The MYLA PAUSE Protocol™: A Simple Way for Dental Teams to Use AI More Safely

I have noticed a problem. Maybe you have noticed it too.

Everyone is jumping into AI.

Dental teams are trying it. Practice owners are curious about it. Vendors are building it into software. Staff are using it to draft messages, summarize information, write policies, create patient education materials, and speed up daily tasks.

And honestly? I understand why.

AI can be incredibly useful.

But here is the part we cannot ignore: most people are using AI before they fully understand the rules.

Prompts are being entered without enough thought about privacy. Outputs are being copied without enough review. Different users are getting different answers from the same tool. Some responses sound polished but are completely wrong. We are also seeing real-world consequences when people rely on AI-generated content without checking it carefully.

In dentistry, that matters.

We are not just working with ordinary information. We are working with patient information, clinical judgment, regulatory obligations, professional accountability, and trust.

AI is not like switching from film to digital X-rays.

It is not just another tool. It changes how information is created, reviewed, stored, shared, and acted on.

That means dental practices need more than curiosity. They need structure.

Why I Created the MYLA PAUSE Protocol™

After 30 years working with dental practices, privacy, cybersecurity, and healthcare technology, and with advanced training in AI governance and risk, I saw the need for something simple.

Not another long policy nobody reads.

Not another technical checklist that overwhelms the team.

A practical, memorable protocol that every dental team member can use before they put information into an AI tool or rely on what comes out of it.

That is why I created the MYLA PAUSE Protocol™.

Before you use any AI tool in your practice, PAUSE.

What the MYLA PAUSE Protocol™ Means

The MYLA PAUSE Protocol™ is a practical AI safety framework created by Anne Genge and owned by Myla Training Corp.

It helps dental teams slow down, think clearly, and use AI with more confidence.

PAUSE stands for:

  • P: Purpose
  • A: Anonymize
  • U: Understand
  • S: Scrutinize
  • E: Establish

Each step helps address one of the biggest risks in AI use: using powerful tools without clear rules.

P: Purpose

Define the need

Before using AI, ask one simple question:

Why are we using it?

That may sound obvious, but it is one of the most important questions a practice can ask.

AI should not be used just because it is available, trendy, or built into a product. It should be used because it solves a real problem in a safe and appropriate way.

Ask:

  • Is AI the right tool for this task?
  • Does it support patient care, practice efficiency, communication, or education?
  • Is this task clinical, administrative, marketing-related, or operational?
  • Could this use affect a patient, a record, a diagnosis, a treatment plan, or a financial decision?
  • Should a human handle this instead?

Using AI without a clear purpose creates accidental risk.
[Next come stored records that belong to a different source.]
(* ===== verification/Pipe.v ===== *)
(** * Pipes (kernel/pipe.c)

    [pipewrite] and [piperead] are the bodies of those functions from the point where [pi->lock] has been acquired to the point
    where it is given up: at the return, or in [sleep].  Between those points
    other processes run; [pstep] is the system of any number of readers and
    writers of one pipe.  What copies a byte from or to user memory is an
    argument ([copyin1], [copyout1]), as is [killed]: [pr->killed] at each
    turn of the loop, which [kill] can set at any time. *)

From S2P Require Import Prelude Ring.

Definition PIPESIZE : Z := 512.

Record pipe : Type := mkpipe {
  data : list Z; nread : Z; nwrite : Z; readopen : Z; writeopen : Z
}.

(** The page [kalloc] returned, after [pipealloc]. *)
Definition pipe_init (page : list Z) : pipe := mkpipe page 0 0 1 1.

Definition put_byte (pi : pipe) (ch : Z) : res pipe :=
  d ← wr (data pi) (nwrite pi mod PIPESIZE) ch;
  mret (mkpipe d (nread pi) (u32 (nwrite pi + 1)) (readopen pi) (writeopen pi)).

Definition get_byte (pi : pipe) : res (Z * pipe) :=
  ch ← rd (data pi) (nread pi mod PIPESIZE);
  mret (ch, mkpipe (data pi) (u32 (nread pi + 1)) (nwrite pi) (readopen pi) (writeopen pi)).

(** [pipeclose]; the second component: are both ends closed, so that the page
    is freed? *)
Definition pipeclose (writable : bool) (pi : pipe) : pipe * bool :=
  let pi' := if writable then mkpipe (data pi) (nread pi) (nwrite pi) (readopen pi) 0
             else mkpipe (data pi) (nread pi) (nwrite pi) 0 (writeopen pi) in
  (pi', (readopen pi' =? 0) && (writeopen pi' =? 0)).

(** How [pipewrite] gives up the lock: it returns, having called
    [wakeup(&pi->nread)] or not, or sleeps on [&pi->nwrite] with [i] bytes
    written (after that wakeup). *)
Inductive wout : Type := WRet (r : Z) (woke : bool) | WSleep (i : Z).

Section code.
Context (copyin1 : Z -> option Z) (copyout1 : Z -> bool) (killed : Z -> bool).

Fixpoint pipewrite_loop (fuel : nat) (addr n i : Z) (pi : pipe) : res (wout * list Z * pipe) :=
  match fuel with
  | O => Hang
  | S f =>
      if i <? n then
        if (readopen pi =? 0) || killed i then Ok (WRet (-1) false, [], pi)
        else if nwrite pi =? u32 (nread pi + PIPESIZE) then Ok (WSleep i, [], pi)
        else
          match copyin1 (u64 (addr + i)) with
          | None => Ok (WRet i true, [], pi)
          | Some ch =>
              pi' ← put_byte pi ch;
              '(o, bs, pi2) ← pipewrite_loop f addr n (i + 1) pi';
              Ok (o, ch :: bs, pi2)
          end
      else Ok (WRet i true, [], pi)
  end.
One person experiments. Another person copies the process. Someone else uses the same tool with patient information. Before long, the practice has an AI workflow nobody formally approved.

That is not innovation. That is improvisation with a login screen.

Purpose comes first.

A: Anonymize

Protect patients

This is one of the most important rules for dental teams:

Do not enter identifiable patient information into unapproved AI tools.

That includes:

  • Names
  • Dates of birth
  • Chart numbers
  • File numbers
  • Health card numbers
  • Insurance details
  • Appointment details that could identify someone
  • Photos or radiographs that include identifying information
  • Any combination of details that could point back to a specific person

Canadian privacy regulators have specifically warned that organizations using generative AI must consider privacy laws, legal authority, consent, appropriate purposes, safeguards, transparency, and accountability. They also note that prompts and outputs may involve personal information, and that generative AI responses can vary even when prompts are similar.

Source: Office of the Privacy Commissioner of Canada, “Principles for responsible, trustworthy and privacy-protective generative AI technologies”
https://www.priv.gc.ca/en/privacy-topics/technology/artificial-intelligence/gd_principles_ai/

The safest practical rule is simple:

No identifiable patient information in unapproved AI tools.

This one habit can prevent many privacy mistakes before they happen.

U: Understand

Know the tool

Not all AI tools work the same way.

Some tools may store prompts. Some may use data to improve models. Some may allow administrators to turn off training. Some may process information outside Canada. Some may be designed for general public use, while others may be built for healthcare or enterprise environments.

Before using an AI tool in a dental practice, understand:

  • What the tool does
  • What the tool is allowed to do
  • What its limitations are
  • Where data may be stored or processed
  • Whether prompts, uploads, or outputs may be used for training
  • Who has access to the data
  • Whether the tool is approved for use with sensitive information
  • Whether it is appropriate for a Canadian dental practice
  • Whether it has been reviewed before staff use it

The Canadian Centre for Cyber Security notes that generative AI can improve business processes, but it also creates risks involving misinformation, phishing, privacy of data, malicious code, and sensitive information entered into prompts.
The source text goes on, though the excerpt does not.